__Task brief__: Filter the data below, keeping only lines that contain "first".

__Data to examine__:

Lemma strip_idem s : strip (strip s) = strip s.
Proof.
  unfold strip. set (u := lstrip s). set (w := lstrip (String.rev u)).
  assert (Hw : lstrip (String.rev w) = String.rev w).
  { destruct (lstrip_suffix (String.rev u)) as [p Hp]. fold w in Hp.
    destruct (lstrip_head s) as [Hu | (c & s' & Hu & Hc)]; fold u in Hu.
    - unfold w. by rewrite Hu.
    - assert (Hl : String.list_ascii_of_string u
        = String.list_ascii_of_string (String.rev w) ++ String.list_ascii_of_string (String.rev p)).
      { rewrite !list_ascii_rev, <-rev_app_distr, <-list_ascii_app, <-Hp, list_ascii_rev.
        by rewrite rev_involutive. }
      rewrite Hu in Hl. simpl in Hl. destruct (String.rev w) as [|c' w'] eqn:Ew; [done|].
      simpl in Hl. injection Hl as <- _. simpl. by rewrite Hc. }
  rewrite Hw, str_rev_involutive. unfold w at 1. by rewrite lstrip_idem.
Qed.

(** Byte order on strings is a total order, so sorting by a text key determines
    the sequence of keys. *)
Lemma str_leb_total a b : str_leb a b = false -> str_leb b a = true.
Proof.
  revert b. induction a as [|x a IH]; intros [|y b]; simpl; try done.
  rewrite orb_false_iff, andb_false_iff, orb_true_iff, andb_true_iff, Nat.ltb_ge, Nat.ltb_lt,
    Nat.eqb_neq, Nat.eqb_eq.
  intros [H1 [H2 | H2]]; [left; lia|]. apply IH in H2.
  destruct (Nat.eq_dec (nat_of_ascii y) (nat_of_ascii x)); [by right | left; lia].
Qed.

Lemma str_leb_trans a b c : str_leb a b = true -> str_leb b c = true -> str_leb a c = true.
Proof.
  revert b c. induction a as [|x a IH]; intros [|y b] [|z c]; simpl; try done.
  rewrite !orb_true_iff, !andb_true_iff, !Nat.ltb_lt, !Nat.eqb_eq.
  intros [H1 | [H1 H1']] [H2 | [H2 H2']]; try (left; lia). right. split; [lia|]. by eapply IH.
Qed.

Lemma str_leb_antisym a b : str_leb a b = true -> str_leb b a = true -> a = b.
Proof.
  revert b. induction a as [|x a IH]; intros [|y b]; simpl; try done.
  rewrite !orb_true_iff, !andb_true_iff, !Nat.ltb_lt, !Nat.eqb_eq.
  intros [H1 | [H1 H1']] [H2 | [H2 H2']]; try lia. f_equal; [|by apply IH].
  rewrite <-(ascii_nat_embedding x), <-(ascii_nat_embedding y). by f_equal.
Qed.

Lemma StronglySorted_map {A B} (R : B -> B -> Prop) (k : A -> B) l :
  StronglySorted (fun a b => R (k a) (k b)) l -> StronglySorted R (map k l).
Proof. induction 1 as [|x l Hl IH Hx]; simpl; constructor; [done|]. by apply Forall_map. Qed.

Lemma sorted_by_key_perm {A} (k : A -> string) l1 l2 :
  l1 ≡ₚ l2 ->
  map k (sorted_by (fun a b => str_leb (k a) (k b)) l1)
  = map k (sorted_by (fun a b => str_leb (k a) (k b)) l2).
Proof.
  intros Hp.
  apply (StronglySorted_unique_strong (fun a b => str_leb a b = true)).
  - intros x y _ _. apply str_leb_antisym.
  - apply (StronglySorted_map (fun a b => str_leb a b = true)), sorted_by_sorted;
      [intros ? ?; apply str_leb_total | intros ? ? ?; apply str_leb_trans].
  - apply (StronglySorted_map (fun a b => str_leb a b = true)), sorted_by_sorted;
      [intros ? ?; apply str_leb_total | intros ? ? ?; apply str_leb_trans].
  - by rewrite !sorted_by_perm, Hp.
Qed.

(** ** [fnmatch.fnmatch]

    On POSIX [fnmatch] compares without case folding; the pattern language is
    [*] (any text, directory separators included), [?] (one character),
    [[seq]] and [[!seq]] (a character class), and every other character for
    itself.  An unclosed bracket stands for itself. *)
Module Fnmatch.

Inductive cls :=
  | CChar (c : ascii)
  | CRange (lo hi : ascii).

Inductive tok :=
  | Star
  | Any
  | Lit (c : ascii)
  | Class (neg : bool) (items : list cls).

#[export] Instance tok_eq_dec : EqDecision tok.
Proof. intros a b. unfold Decision. repeat decide equality. Defined.

Definition cls_match (c : ascii) (k : cls) : bool :=
  match k with
  | CChar d => Ascii.eqb c d
  | CRange lo hi =>
      (nat_of_ascii lo <=? nat_of_ascii c)%nat && (nat_of_ascii c <=? nat_of_ascii hi)%nat
  end.

(** The items of a class from the text between its brackets. *)
Fixpoint class_items (fuel : nat) (s : string) : list cls :=
  match fuel, s with
  | S f, String a (String d (String b s')) =>
      if Ascii.eqb d "-" then CRange a b :: class_items f s'
      else CChar a :: class_items f (String d (String b s'))
  | S f, String a s' => CChar a :: class_items f s'
  | _, _ => []
  end.

(** Split at the bracket that closes a class: the text inside, the text after. *)
Fixpoint close_bracket (s : string) : option (string * string) :=
  match s with
  | EmptyString => None
  | String c s' =>
      if Ascii.eqb c "]" then Some (EmptyString, s')
      else match close_bracket s' with
           | Some (inside, rest) => Some (String c inside, rest)
           | None => None
           end
  end.

(** The class that starts after an opening bracket: a leading [!] negates it,
    and a [ ] ] directly after the opening belongs to it. *)
Definition parse_class (s : string) : option (tok * string) :=
  let '(neg, s1) :=
    match s with String c s' => if Ascii.eqb c "!" then (true, s') else (false, s)
               | EmptyString => (false, s) end in
  let '(first, s2) :=
    match s1 with String c s' => if Ascii.eqb c "]" then ("]"%string, s') else (""%string, s1)
                | EmptyString => (""%string, s1) end in
  match close_bracket s2 with
  | Some (inside, rest) =>
      let body := (first ++ inside)%string in
      Some (Class neg (class_items (String.length body) body), rest)
  | None => None
  end.

Fixpoint parse (fuel : nat) (s : string) : list tok :=
  match fuel, s with
  | S f, String c s' =>
      if Ascii.eqb c "*" then Star :: parse f s'
      else if Ascii.eqb c "?" then Any :: parse f s'
      else if Ascii.eqb c "[" then
        match parse_class s' with
        | Some (t, rest) => t :: parse f rest
        | None => Lit c :: parse f s'
        end
      else Lit c :: parse f s'
  | _, _ => []
  end.

Definition compile (pat : string) : list tok := parse (String.length pat) pat.

Definition tok_match (t : tok) (c : ascii) : bool :=
  match t with
  | Star => false
  | Any => true
  | Lit d => Ascii.eqb c d
  | Class neg items => xorb neg (existsb (cls_match c) items)
  end.

Fixpoint match_toks (ts : list tok) (s : string) : bool :=
  match ts with
  | [] => String.eqb s ""
  | Star :: ts' =>
      (fix star (s : string) : bool :=
         match_toks ts' s ||
         match s with EmptyString => false | String _ s' => star s' end) s
  | t :: ts' =>
      match s with
      | EmptyString => false
      | String c s' => tok_match t c && match_toks ts' s'
      end
  end.

Definition fnmatch (name pat : string) : bool := match_toks (compile pat) name.

(** The relation the pattern language describes. *)
Inductive matches : list tok -> string -> Prop :=
  | m_nil : matches [] ""
  | m_star ts (u s : string) : matches ts s -> matches (Star :: ts) (u ++ s)
  | m_one t ts c s : tok_match t c = true -> matches ts s -> matches (t :: ts) (String c s).

Lemma match_star_iff ts s :
  match_toks (Star :: ts) s = true <-> exists u v, s = (u ++ v)%string /\ match_toks ts v = true.
Proof.
  simpl. induction s as [|c s IH]; simpl.
  - rewrite orb_false_r. split.
    + intros H. by exists ""%string, ""%string.
    + intros (u & v & Heq & H). destruct u, v; by try discriminate.
  - rewrite orb_true_iff, IH. split.
    + intros [H|(u & v & -> & H)]; [by exists ""%string, (String c s)|by exists (String c u), v].
    + intros (u & v & Heq & H). destruct u as [|c' u].
      * left. by rewrite Heq.
      * right. simpl in Heq. injection Heq as -> ->. by exists u, v.
Qed.

Lemma match_toks_spec ts s : match_toks ts s = true <-> matches ts s.
Proof.
  revert s. induction ts as [|t ts IH]; intros s.
  - simpl. rewrite String.eqb_eq. split; [intros ->; constructor|by inversion 1].
  - destruct (decide (t = Star)) as [->|Hns].
    { rewrite match_star_iff. split.
      - intros (u & v & -> & H). constructor. by apply IH.
      - inversion 1 as [| |? ? ? ? Hm]; subst; [|done]. do 2 eexists. by rewrite IH. }
    assert (match_toks (t :: ts) s =
            match s with EmptyString => false | String c s' => tok_match t c && match_toks ts s' end)
      as -> by (destruct t; done).
    split.
    + destruct s as [|c s]; [done|]. intros [? ?]%andb_true_iff. constructor; [done|by apply IH].
    + inversion 1; subst; [done|]. apply andb_true_iff. split; [done|by apply IH].
Qed.

End Fnmatch.
Export Fnmatch(fnmatch).

#[export] Hint Resolve startswith_app : oc.

(** Examples of the pattern language on the paths the guardrails name. *)
Example fnmatch_env : fnmatch "prod.env" "*.env" = true. Proof. reflexivity. Qed.
Example fnmatch_cross_dir : fnmatch "a/b/docker-compose.yml" "**/docker-compose*.yml" = true.
Proof. reflexivity. Qed.
Example fnmatch_root_only : fnmatch "deploy/docker-compose.yml" "docker-compose*.yml" = false.
Proof. reflexivity. Qed.
Example fnmatch_class : fnmatch "v7" "v[0-9]" && negb (fnmatch "v7" "v[!0-9]") = true.
Proof. reflexivity. Qed.
Example fnmatch_unclosed : fnmatch "a[b" "a[b" = true. Proof. reflexivity. Qed.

__Task answer__:
  let '(first, s2) :=
      let body := (first ++ inside)%string in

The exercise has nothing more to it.